• [Description of the task]: Transcribe the records below exactly as written, from the opening line through the line that contains "intros Hd Hnd. rewrite data_total_sum. set".

• [Records to use]:
(** At most two entries share the data of an edge. *)
Lemma data_total_twice dsize (K : list Key) : (forall x, 0 <= dsize x) -> NoDup K ->
  sumZ (fun x => dsize (und_key x)) K <= 2 * data_total dsize (list_to_set K).
Proof.
  intros Hd Hnd. rewrite data_total_sum. set (U := elements _).
  assert (forall (P : Key -> Prop) `{!forall x, Decision (P x)}, (forall x y, P x -> P y -> und_key x = und_key y -> x = y) ->
    sumZ (fun x => dsize (und_key x)) (filter P K) <= sumZ dsize U) as Hhalf.
  { intros P ? Hinj. rewrite <- sumZ_fmap. apply sumZ_submseteq; [done|]. apply NoDup_submseteq.
    - apply NoDup_fmap_2_strong; [|by apply NoDup_filter].
      intros x y [Hx _]%list_elem_of_filter [Hy _]%list_elem_of_filter. by apply Hinj.
    - intros x (y & -> & [_ Hy]%list_elem_of_filter)%list_elem_of_fmap. unfold U. apply elem_of_elements, elem_of_map.
      exists y. split; [done|]. by apply elem_of_list_to_set. }
  set (P := fun x : Key => x.1.1 <= x.1.2).
  assert (forall x, Decision (P x)) by (intros x; unfold P; apply _).
  rewrite <- (sumZ_perm _ _ _ (filter_app_complement P K)), sumZ_app.
  pose proof (Hhalf P _) as H1. pose proof (Hhalf (fun x => ~ P x) _) as H2. unfold P in H1, H2.
  enough (forall x y, x.1.1 <= x.1.2 -> y.1.1 <= y.1.2 -> und_key x = und_key y -> x = y) as Hle; [|
    intros [[a b] t] [[a' b'] t'] H3 H4; cbn in *; intros [= E1 E2 ->]; f_equal; f_equal; lia].
  enough (forall x y : Key, ~ x.1.1 <= x.1.2 -> ~ y.1.1 <= y.1.2 -> und_key x = und_key y -> x = y) as Hgt; [|
    intros [[a b] t] [[a' b'] t'] H3 H4; cbn in *; intros [= E1 E2 ->]; f_equal; f_equal; lia].
  specialize (H1 Hle). specialize (H2 Hgt). unfold P. lia.
Qed.

Lemma data_total_bound dsize (K : list Key) B : (forall x, 0 <= dsize x <= B) -> NoDup K ->
  0 <= data_total dsize (list_to_set K) <= Z.of_nat (length K) * B.
Proof.
  intros Hd Hnd. rewrite data_total_sum. split; [apply sumZ_nonneg, Hd|].
  rewrite <- (length_fmap und_key K). transitivity (sumZ dsize (und_key <$> K)); [|by apply sumZ_bound; intros; apply Hd].
  apply sumZ_submseteq; [apply Hd|]. apply NoDup_submseteq; [apply NoDup_elements|].
  intros x (y & -> & Hy%elem_of_list_to_set)%elem_of_elements%elem_of_map. by apply list_elem_of_fmap_2.
Qed.

(** ** Streams that can be stored *)

Definition edge_size (e : StreamEdge) : Z := Z.of_nat (length (enc_data (cell (se_data e)))).
Definition edge_key (e : StreamEdge) : Key := und_key (se_v e, se_u e, dkey (se_tm e)).

(** Edges between distinct vertices at increasing times, each with a value for
    every attribute of the schema and small enough for the edges a block starts
    with; the middle of two times does not overflow. *)
Record storable_stream (s : Schema) (conf : Conf) (es : list StreamEdge) : Prop := {
  ss_edges e : e ∈ es -> (is_u64 (se_v e)) /\ (is_u64 (se_u e)) /\ se_v e <> se_u e /\ instant (se_tm e) /\
    complete s (cell (se_data e)) /\ edge_room conf (edge_size e);
  ss_layout : layout_ok conf;
  ss_sorted : StronglySorted (fun a b => se_tm a < se_tm b) es;
  ss_middle e e' : e ∈ es -> e' ∈ es -> instant (midpoint (se_tm e) (se_tm e')) /\ midpoint (se_tm e) (se_tm e') < dinf;
  ss_block : 8 < blockSize conf <= 2 ^ 29;
  ss_length : Z.of_nat (length es) < 2 ^ 32 /\ Z.of_nat (length es) * blockSize conf <= 2 ^ 52
}.

Section Stream.
Context (s : Schema) (conf : Conf) (es : list StreamEdge) (Hss : storable_stream s conf es).

Lemma stream_edge_fits e : e ∈ es -> 36 + edge_size e <= blockSize conf.
Proof.
  intros He. apply edge_room_fits; [apply (ss_layout _ _ _ Hss)|unfold edge_size; lia|]. apply (ss_edges _ _ _ Hss e He).
Qed.

(** The size of the data of an edge, by its key. *)
Definition stream_size (k : Key) : Z :=
  match list_find (fun e => edge_key e = k) es with Some (_, e) => edge_size e | None => 0 end.

Lemma same_time e e' : e ∈ es -> e' ∈ es -> se_tm e = se_tm e' -> e = e'.
Proof.
  intros He He' Ht. pose proof (ss_sorted _ _ _ Hss) as Hs. clear Hss. induction Hs as [|x l Hs IH Hx]; [by apply elem_of_nil in He|].
  rewrite Forall_forall in Hx. apply elem_of_cons in He as [->|He], He' as [->|He']; [done| | |by apply IH].
  - specialize (Hx _ He'). lia.
  - specialize (Hx _ He). lia.
Qed.

Lemma stream_size_ok e : e ∈ es -> stream_size (edge_key e) = edge_size e.
Proof.
  intros He. unfold stream_size. destruct (list_find_elem_of (fun e' => edge_key e' = edge_key e) es e He eq_refl) as [[i e'] E].
  rewrite E. apply list_find_Some in E as (Hi & Hk & _). apply list_elem_of_lookup_2 in Hi. f_equal. apply same_time; [done..|].
  injection Hk as _ _ Ht. destruct (ss_edges _ _ _ Hss e He) as (_ & _ & _ & Hi1 & _), (ss_edges _ _ _ Hss e' Hi) as (_ & _ & _ & Hi2 & _).
  by rewrite !instant_key in Ht.
Qed.

Lemma stream_size_bound k : 0 <= stream_size k <= blockSize conf.
Proof.
  unfold stream_size. pose proof (ss_block _ _ _ Hss). destruct (list_find _ es) as [[i e]|] eqn:E; [|lia].
  apply list_find_Some in E as (Hi%list_elem_of_lookup_2 & _). pose proof (stream_edge_fits e Hi).
  unfold edge_size in *. lia.
Qed.

Lemma stream_data_size e : e ∈ es -> getSerializedSizeOf (cell (se_data e)) = Ret (edge_size e).
Proof.
  intros He. destruct (ss_edges _ _ _ Hss e He) as (_ & _ & _ & _ & Hc & _). pose proof (ss_block _ _ _ Hss) as Hb.
  pose proof (stream_edge_fits e He).
  rewrite getSerializedSizeOf_ok by apply Hc. unfold edge_size in *. rewrite u64_id by lia. done.
Qed.

Lemma storable_stream_ok : stream_ok stream_size es.
Proof.
  split.
  - apply Forall_forall. intros e He. destruct (ss_edges _ _ _ Hss e He) as (_ & _ & Hne & Hi & Hc & _).
    split; [done|]. split; [by apply instant_num|]. split; [apply Hc|]. rewrite stream_data_size by done.
    f_equal. symmetry. by apply stream_size_ok.
  - pose proof (ss_sorted _ _ _ Hss) as Hs. pose proof (fun e H => proj1 (proj2 (proj2 (proj2 (ss_edges _ _ _ Hss e H))))) as Hi.
    clear Hss. induction Hs as [|x l Hs IH Hx]; constructor; [apply IH; intros; apply Hi; by right|].
    rewrite Forall_forall in *. intros y Hy. rewrite !instant_key by (apply Hi; set_solver). by apply Hx.
Qed.

Lemma storable_stream_fits : stream_fits stream_size conf es.
Proof.
  apply Forall_forall. intros e He. change (und_key _) with (edge_key e). rewrite stream_size_ok by done.
  apply (ss_edges _ _ _ Hss e He).
Qed.

(** ** The entries of the vertices *)

Lemma incident_cons w e l : incident w (e :: l) = new_entries (se_v e) (se_u e) (se_tm e) (se_data e) w ++ incident w l.
Proof. done. Qed.

Lemma incident_edge w e' : e' ∈ incident w es -> exists e, e ∈ es /\ tm_ e' = se_tm e /\ data_ e' = se_data e /\
  ((w = se_v e /\ toVertex_ e' = se_u e) \/ (w = se_u e /\ toVertex_ e' = se_v e)).
Proof.
  clear Hss. unfold incident. rewrite list_elem_of_In, in_concat. intros (l & Hin & Hl).
  apply list_elem_of_In in Hin, Hl. apply list_elem_of_fmap in Hin as (e & -> & He). exists e.
  unfold new_entries in Hl. repeat case_decide; apply list_elem_of_singleton in Hl || set_solver; subst; tauto.
Qed.

Lemma incident_order w : Forall instant (tm_ <$> incident w es) /\ StronglySorted Z.lt (tm_ <$> incident w es).
Proof.
  pose proof (ss_sorted _ _ _ Hss) as Hs. pose proof (fun e H => proj1 (proj2 (proj2 (proj2 (ss_edges _ _ _ Hss e H))))) as Hi.
  clear Hss. induction Hs as [|x l Hs IH Hx]; [split; constructor|].
  destruct IH as [IH1 IH2]; [intros; apply Hi; by right|]. rewrite incident_cons, fmap_app.
  assert (instant (se_tm x)) as Hix by (apply Hi; left). assert (Forall (Z.lt (se_tm x)) (tm_ <$> incident w l)) as Hlt.
  { apply Forall_forall. intros t (e' & -> & He')%list_elem_of_fmap. apply incident_elem in He' as (e & He & ->).
    rewrite Forall_forall in Hx. by apply Hx. }
  unfold new_entries. repeat case_decide; cbn; (split; [try constructor; done|try constructor; done]).
Qed.

Lemma vertex_times_blocks v bs : vertex_times v bs = tm_ <$> block_lists v bs.
Proof.
  clear Hss. unfold vertex_times, block_lists. induction bs as [|b bs IH]; [done|]. cbn. rewrite IH, fmap_app. f_equal.
  unfold block_list. by destruct (assoc_find v (neigs_ b)).
Qed.
End Stream.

• [Exercise response]:
(** At most two entries share the data of an edge. *)
Lemma data_total_twice dsize (K : list Key) : (forall x, 0 <= dsize x) -> NoDup K ->
  sumZ (fun x => dsize (und_key x)) K <= 2 * data_total dsize (list_to_set K).
Proof.
  intros Hd Hnd. rewrite data_total_sum. set (U := elements _).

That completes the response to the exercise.